Snyder Park Golf Course transformation revealed

OSU Extension Office, Master Gardeners plan 25-acre garden area.


Staying with the story

The Springfield News-Sun updates it’s readers on important changes to the community. We’ve been following the transformation of the city’s former Snyder Park Golf Course since its closure was announced in early 2014.

The Clark County Ohio State University Extension Office and Master Gardeners released their master plan for the new gardens at the former Snyder Park Golf Course.

The plan includes several elements stretched over 25 acres of land, including a labyrinth, observation tower and several plant testing sites, said OSU Extension Director Pam Bennett.

“I’m just excited to get started on it,” Bennett said.

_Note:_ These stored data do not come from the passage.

Lemma file_range_lookup v x o n (k : nat) : (k < Z.to_nat n)%nat → file_range v x o n !! k = Some (file_byte v x (o + Z.of_nat k)).
Proof. intros Hk. unfold file_range. by rewrite list_lookup_fmap, lookup_seq_lt. Qed.
Lemma length_file_range v x o n : length (file_range v x o n) = Z.to_nat n.
Proof. unfold file_range. by rewrite length_fmap, length_seq. Qed.

Lemma file_range_ext v v' x x' o n : (∀ k, o ≤ k < o + n → file_byte v' x' k = file_byte v x k) → file_range v' x' o n = file_range v x o n.
Proof.
  intros H. apply list_eq. intros k. destruct (decide (k < Z.to_nat n)%nat).
  - rewrite !file_range_lookup by done. f_equal. apply H. lia.
  - rewrite !lookup_ge_None_2; [done|rewrite length_file_range; lia..].
Qed.

(** The contents after [writei], in pieces. *)
Lemma writei_range s i x off src r x' s' o n : writei_post s i x off src r x' s' → 0 ≤ off → 0 ≤ o → o + n ≤ MAXFILE * BSIZE →
  o + n ≤ off ∨ off + r ≤ o → file_range (fview s') x' o n = file_range (fview s) (i_d x) o n.
Proof.
  intros W Hoff Ho Hmax Hd. apply file_range_ext. intros k Hk. rewrite (wp_byte _ _ _ _ _ _ _ _ W) by lia. rewrite decide_False by lia. done.
Qed.
Lemma writei_range_src s i x off src x' s' : writei_post s i x off src (Z.of_nat (length src)) x' s' → 0 ≤ off →
  off + Z.of_nat (length src) ≤ MAXFILE * BSIZE → file_range (fview s') x' off (Z.of_nat (length src)) = src.
Proof.
  intros W Hoff Hmax. apply list_eq. intros k. destruct (decide (k < length src)%nat) as [Hk|Hk].
  - rewrite file_range_lookup, (wp_byte _ _ _ _ _ _ _ _ W) by lia. rewrite decide_True by lia.
    replace (Z.to_nat (off + Z.of_nat k - off)) with k by lia. destruct (lookup_lt_is_Some_2 src k Hk) as [b Hb].
    rewrite nth_lookup, Hb. done.
  - rewrite !lookup_ge_None_2; [done|lia|rewrite length_file_range; lia].
Qed.

Lemma decode_encode_dirent inum nm : 0 ≤ inum < 2 ^ 16 → length nm = Z.to_nat DIRSIZ → decode_dirent (encode_dirent (mk_dirent inum nm)) = mk_dirent inum nm.
Proof.
  intros Hi Hn. unfold decode_dirent, encode_dirent. cbn [de_inum de_name]. f_equal.
  - transitivity (inum mod 2 ^ 16); [apply (half_at [] inum nm); done|by apply Z.mod_small].
  - rewrite drop_app_length' by (by rewrite length_le_encode). apply take_ge. rewrite Hn. done.
Qed.

(** Name [nm] was linked to inode [inum] in directory [i]: one entry, not in use
    before or past the end, is new. *)
Record linked (s : fsst) (i : nat) (x : inode) (nm : list byte) (inum : Z) (k : nat) (x' : dinode) (s' : fsst) : Prop := {
  ln_dir : dir_ok s' i (iset_d x' x);
  ln_layout : layout s' ∧ file_ok s' x' ∧ more_used s s';
  ln_free : free_entry (fview s) (i_d x) k;
  ln_size : dir_size x' = Nat.max (dir_size (i_d x)) (S k);
  ln_new : dir_entry (fview s') x' k = mk_dirent inum (strncpy (Z.to_nat DIRSIZ) (ptr nm));
  ln_old j : (j < dir_size (i_d x))%nat → j ≠ k → dir_entry (fview s') x' j = dir_entry (fview s) (i_d x) j;
}.

Lemma dir_entry_range k : Z.of_nat k * sizeof_dirent = 16 * Z.of_nat k.
Proof. unfold sizeof_dirent. lia. Qed.

Lemma writei_linked s i x nm inum k x' s' : dir_ok s i x → free_entry (fview s) (i_d x) k → d_size (i_d x) + sizeof_dirent ≤ MAXFILE * BSIZE →
  0 ≤ inum < 2 ^ 16 →
  writei_post s i x (Z.of_nat k * sizeof_dirent) (encode_dirent (mk_dirent inum (strncpy (Z.to_nat DIRSIZ) (ptr nm)))) sizeof_dirent x' s' →
  linked s i x nm inum k x' s'.
Proof.
  intros [Hok Hx Hdv Hty Hsz Hwh Hmap] Hfree Hmax Hi W. set (src := encode_dirent _) in *.
  assert (Z.of_nat (length src) = sizeof_dirent) as Hlen.
  { unfold src, encode_dirent. rewrite length_app, length_le_encode. cbn [de_name]. by rewrite length_strncpy. }
  assert (0 < sizeof_dirent) as Hpos by done. pose proof (Z.div_mod (d_size (i_d x)) sizeof_dirent ltac:(lia)) as Hd. rewrite Hwh in Hd.
  destruct (wp_ok _ _ _ _ _ _ _ _ W) as (K & L & F & M). pose proof (wp_size _ _ _ _ _ _ _ _ W) as Hs'.
  assert (Z.of_nat k * sizeof_dirent ≤ d_size (i_d x)) as Hk by (destruct Hfree as [Hk _]; unfold dir_size, sizeof_dirent in *; lia).
  assert (d_size x' = Z.of_nat (Nat.max (dir_size (i_d x)) (S k)) * sizeof_dirent) as Hs''.
  { rewrite Hs'. unfold dir_size, sizeof_dirent in *. lia. }
  split; [split|by split_and!|done| | |].
  - done.
  - rewrite (wp_inode _ _ _ _ _ _ _ _ W). apply list_lookup_insert_eq. by eapply lookup_lt_Some.
  - simpl. by rewrite Hdv, (wp_dev _ _ _ _ _ _ _ _ W).
  - simpl. by destruct (wp_meta _ _ _ _ _ _ _ _ W) as [-> _].
  - simpl. rewrite Hs'. lia.
  - simpl. rewrite Hs''. apply Z.mod_mul. lia.
  - simpl. apply (wp_mapped _ _ _ _ _ _ _ _ W); [lia|done].
  - unfold dir_size at 1. rewrite Hs'', Z.div_mul by lia. lia.
  - assert (writei_post s i x (Z.of_nat k * sizeof_dirent) src (Z.of_nat (length src)) x' s') as W' by (by rewrite Hlen).
    pose proof (writei_range_src _ _ _ _ _ _ _ W' ltac:(lia) ltac:(lia)) as Hr. rewrite Hlen in Hr. unfold dir_entry. rewrite Hr.
    apply decode_encode_dirent; [done|apply length_strncpy].
  - intros j Hj Hne. unfold dir_entry. f_equal. eapply writei_range; [exact W|lia|lia| |].
    + unfold dir_size, sizeof_dirent in *. lia.
    + unfold sizeof_dirent. lia.
Qed.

The first phase of the transformation will cost about $250,000 and focus on building infrastructure, such as pathways for accessibility and excavating the course’s current tee boxes and greens, she added.

The new garden will take up about a third of the old golf course. Organizers started working with a landscape architect last fall on the new design to turn the golf course into a public garden.

“When you’re designing with a lot of people there’s always so many great ideas, and I think a lot of those great ideas were implemented in this plan,” Bennett said.

The gardens will also include an area maintained by the Hollandia Gardens Association, and National Trail Parks and Recreation District will incorporate natural prairie land and wetlands into the area.

The OSU Extension Office and Master Gardeners will collect money to cover the first phase of the project, Bennett added.

“It’s going to take a lot of people, it’s going to take a lot of time and it’s going to take a lot of money,” she said.

The former Snyder Park Golf Course was closed by the NTPRD in January of 2014 due to budget issues.

It was a controversial move and many in the area were sad to see a historic course shut its doors for good, said Vince Hannon, of Springfield. He played his first-ever round of golf at Snyder Park in 1962.

“It’s a Springfield landmark, and we’re losing so many of them, as I’ve watched over the years, and it’s just one more landmark that we’re losing,” Hannon said.

But many are happy to hear that local groups are teaming together to re-purpose the land.

“I’ve enjoyed the golf course myself and I was sad to see it go, but I would rather see the flowers than let it grow up in weeds,” said Ronda Fenwick, of Springfield, who was visiting the trial gardens by the Snyder Park clubhouse with her granddaughter Monday.

The design of the course will also include memorials to the land’s golf course past, Bennett said.

“We want to be sensitive to the fact that it was a golf course for many years,” she said.

The Master Gardeners began removing some of the former golf course area, including tee boxes and greens, for the garden. It is also removing trees, including many infected with the emerald ash borer, Bennett said.

More work, including planting turf gardens, will begin in the fall, she added.